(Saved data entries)
▼
(** The three loops over one folder. *)
Definition manifestRecords (folderID : string) (revisions tombstones : gmap string Z) (cursor : Z)
    (file : string * Manifest) : list metadataConsistencyRecord :=
  let path := file.1 in
  match revisions !! path with
  | None => [mkConsistencyRecord folderID path 0 metadataMissingRevision]
  | Some _ => []
  end ++
  match tombstones !! path with
  | Some tombRevision => [mkConsistencyRecord folderID path tombRevision metadataLiveAndTombstoned]
  | None => []
  end ++
  match revisions !! path with
  | Some revision =>
      if cursor <? revision then [mkConsistencyRecord folderID path revision metadataRevisionPastCursor] else []
  | None => []
  end.

Definition revisionRecords (folderID : string) (manifests : gmap string Manifest) (tombstones : gmap string Z)
    (cursor : Z) (entry : string * Z) : list metadataConsistencyRecord :=
  let '(path, revision) := entry in
  match manifests !! path, tombstones !! path with
  | None, None => [mkConsistencyRecord folderID path revision metadataOrphanRevision]
  | _, _ => []
  end ++
  (if cursor <? revision then [mkConsistencyRecord folderID path revision metadataRevisionPastCursor] else []).

Definition tombstoneRecords (folderID : string) (cursor : Z) (entry : string * Z)
    : list metadataConsistencyRecord :=
  let '(path, revision) := entry in
  if cursor <? revision then [mkConsistencyRecord folderID path revision metadataRevisionPastCursor] else [].
Lemma renameIn_away fs root plan target replacement old l :
  fs !! target = Some old ->
  fs !! abs_string (abs_elems cwd root ++ ".sync" :: "quarantine" :: l) = None ->
  let q := abs_string (abs_elems cwd root ++ ".sync" :: "quarantine" :: l) in
  let '(fs', r) := renameIn faults (<[q := old]> (delete target fs)) replacement target (Some q)
    (mkQuarantineRecord (path_clean (RepairReplacementPlan_RelativePath plan))
             (join "/" (".sync" :: "quarantine" :: l)) (RepairReplacementPlan_ReplacementPath plan)) in
  q <> replacement -> repaired fs root plan target replacement fs' r.
Proof.
  intros Ht Hq q. assert (q <> target) as Hqt by (intros E; unfold q in E; congruence).
  unfold renameIn. destruct (rename faults RepairRenameIn _ _ _) as [fs'|e] eqn:E.
  - intros Hqr. apply rename_Ok in E as (_ & fresh & Hf & ->). rewrite lookup_insert_ne in Hf by done.
    apply lookup_delete_Some in Hf as [Hne Hf]. by apply repair_swapped.
  - intros Hqr. assert (e = ErrRepairIO RepairRenameIn) as ->.
    { by apply rename_Err in E. }
    destruct (rename faults RepairRenameBack _ _ _) as [fs2|e2] eqn:E2.
    + apply rename_Ok in E2 as (_ & f & Hf & ->). rewrite lookup_insert_eq in Hf. injection Hf as <-.
      rewrite delete_insert_id by (by rewrite lookup_delete_ne).
      rewrite insert_delete_id by done. apply repair_refused.
    + apply repair_stranded; [done| |done]. unfold rename in E2. destruct (faults _); [done|].
      by rewrite lookup_insert_eq in E2.
Qed.

Lemma repairChecks_Ok fs plan target :
  repairChecks sha256 cwd unreadable faults fs plan = Ok target ->
  containedPath cwd (RepairReplacementPlan_Root plan) (RepairReplacementPlan_RelativePath plan) = Some target /\
  verifyReplacementManifest sha256 cwd unreadable fs (RepairReplacementPlan_ReplacementPath plan)
    (RepairReplacementPlan_DesiredManifest plan) = Ok tt.
Proof.
  unfold repairChecks. destruct (containedPath _ _ _) as [t|]; [|done]. cbv zeta.
  intros ([] & _ & H)%result_bind_ok. apply result_bind_ok in H as ([] & _ & H).
  apply result_bind_ok in H as ([] & Hv & H). apply result_bind_ok in H as ([] & _ & H).
  apply result_bind_ok in H as ([] & _ & H). by injection H as <-.
Qed.
Lemma phase_ok_fold d0 jobs (f : phase -> transferJob -> phase) todo pending ph :
  (forall ph job rest, phase_ok d0 jobs (job :: rest) ph -> phase_ok d0 jobs rest (f ph job)) ->
  phase_ok d0 jobs (todo ++ pending) ph -> phase_ok d0 jobs pending (foldl f ph todo).
Proof. intros Hf. revert ph. induction todo as [|job todo IH]; intros ph H; cbn; [done|]. apply IH. by apply Hf. Qed.

Lemma applyChunks_ok fuel k raw faults d0 jobs ph small :
  (length small <= fuel)%nat -> phase_ok d0 jobs small ph -> phase_ok d0 jobs [] (applyChunks sha256 fuel k raw faults ph small).
Proof.
  revert k ph small. induction fuel as [|fuel IH]; intros k ph small Hf H; cbn [applyChunks].
  { destruct small; [done|cbn in Hf; lia]. }
  destruct small as [|job small]; [done|]. set (js := job :: small) in *.
  apply IH; [rewrite length_drop; subst js; cbn [length] in *; unfold SmallFileBatchCount; lia|].
  rewrite <- (take_drop SmallFileBatchCount js) in H. destruct (batchBodies _ _) as [bodies|].
  - apply (phase_ok_fold d0 jobs); [|done]. intros. by apply applyBody_ok.
  - destruct H as (done & Ha & Hp & Ht). exists done. cbn [ph_applied ph_rest ph_disk]. by rewrite <- app_assoc.
Qed.

Lemma filter_partition {A} (f : A -> bool) l : l ≡ₚ List.filter f l ++ List.filter (fun x => negb (f x)) l.
Proof.
  induction l as [|x l IH]; cbn; [done|]. destruct (f x); cbn; [by f_equiv|].
  rewrite <- Permutation_middle. by f_equiv.
Qed.

Lemma applySmallBatches_ok raw faults d jobs :
  separate jobs -> phase_ok d jobs [] (applySmallBatches sha256 raw faults d jobs).
Proof.
  intros Hs. unfold applySmallBatches. cbv zeta. destruct (_ <? 2)%nat.
  - exists []. cbn. rewrite app_nil_r. split_and!; [done..|]. by split; try set_solver.
  - apply applyChunks_ok; [done|]. exists []. cbn. split_and!; [done|by rewrite (Permutation_app_comm _ (List.filter _ _)), <- filter_partition|].
    rewrite (Permutation_app_comm _ (List.filter _ _)), <- filter_partition. by split; try set_solver.
Qed.

Lemma applyDownload_failed env locals ph jobs :
  (ph_rest ph <> [] -> ph_failed ph = true) ->
  ph_rest (foldl (applyDownload sha256 env locals) ph jobs) <> [] ->
  ph_failed (foldl (applyDownload sha256 env locals) ph jobs) = true.
Proof.
  revert ph. induction jobs as [|job jobs IH]; intros ph H; cbn; [done|]. apply IH. unfold applyDownload.
  by destruct (downloadFile _ _ _ _ _ _) as [d [u|e]].
Qed.

(** What a set of transfers leaves, whatever the peer answers, whichever calls
    fail and in whatever order the workers finish. *)
Lemma transferJobs_ok env locals d jobs :
  (forall js, env_order env js ≡ₚ js) -> separate jobs ->
  let ph := transferJobs sha256 env locals d jobs in
  phase_ok d jobs [] ph /\ (ph_failed ph = false -> ph_rest ph = []).
Proof.
  intros Ho Hs. cbv zeta. unfold transferJobs. cbv zeta. split.
  - apply (phase_ok_fold d jobs); [intros; by apply applyDownload_ok|]. rewrite app_nil_r.
    destruct (applySmallBatches_ok (env_batch env) (env_batchFaults env) d jobs Hs) as (done & Ha & Hp & Ht).
    exists done. cbn [ph_applied ph_rest ph_disk]. rewrite app_nil_r in Hp, Ht. cbn [app]. by rewrite Ho.
  - intros Hf. destruct (decide (ph_rest (foldl (applyDownload sha256 (env_download env) locals)
      (mkPhase (ph_disk (applySmallBatches sha256 (env_batch env) (env_batchFaults env) d jobs))
        (ph_applied (applySmallBatches sha256 (env_batch env) (env_batchFaults env) d jobs)) []
        (ph_failed (applySmallBatches sha256 (env_batch env) (env_batchFaults env) d jobs)))
      (env_order env (ph_rest (applySmallBatches sha256 (env_batch env) (env_batchFaults env) d jobs)))) = [])) as [|Hne]; [done|].
    apply applyDownload_failed in Hne; [congruence|]. by cbn.
Qed.
End safety.

(** *** A concrete download *)

Definition demo_sha (data : bytes) : bytes := repeat Byte.x61 31 ++ take 1 (rev data ++ [Byte.x00]).
Definition demo_data : bytes := [Byte.x61; Byte.x62; Byte.x63].
Definition demo_entry : Entry :=
  mkEntry "d/a" (hexsha demo_sha demo_data) 3 false 1 "n" [mkFileBlock 0 0 3 (hexsha demo_sha demo_data)] 0.

(** The first attempt is answered with the wrong bytes, the second honestly. *)
Definition demo_peer (attempt : nat) : peerAnswers * (dlCall -> bool) :=
  (mkPeerAnswers (Err ErrPeer) (fun _ => Ok (match attempt with O => [Byte.x00] | _ => demo_data end))
     (fun _ => Err ErrPeer) (fun _ _ => Err ErrPeer), fun _ => false).

Definition demo_disk : disk := mkDisk {[["r"; "d"; "a"] := [Byte.x7a]; ["r"; "b"] := [Byte.x62]]} ∅.
Definition demo_download : disk * result TransferErr (Z * Z) :=
  downloadFile demo_sha demo_peer demo_disk demo_entry ["r"; "d"; "a"] ∅.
▲
Count the lines of the data that contain the string "downloadFile", and reply with that number alone.

- _Task result_: 2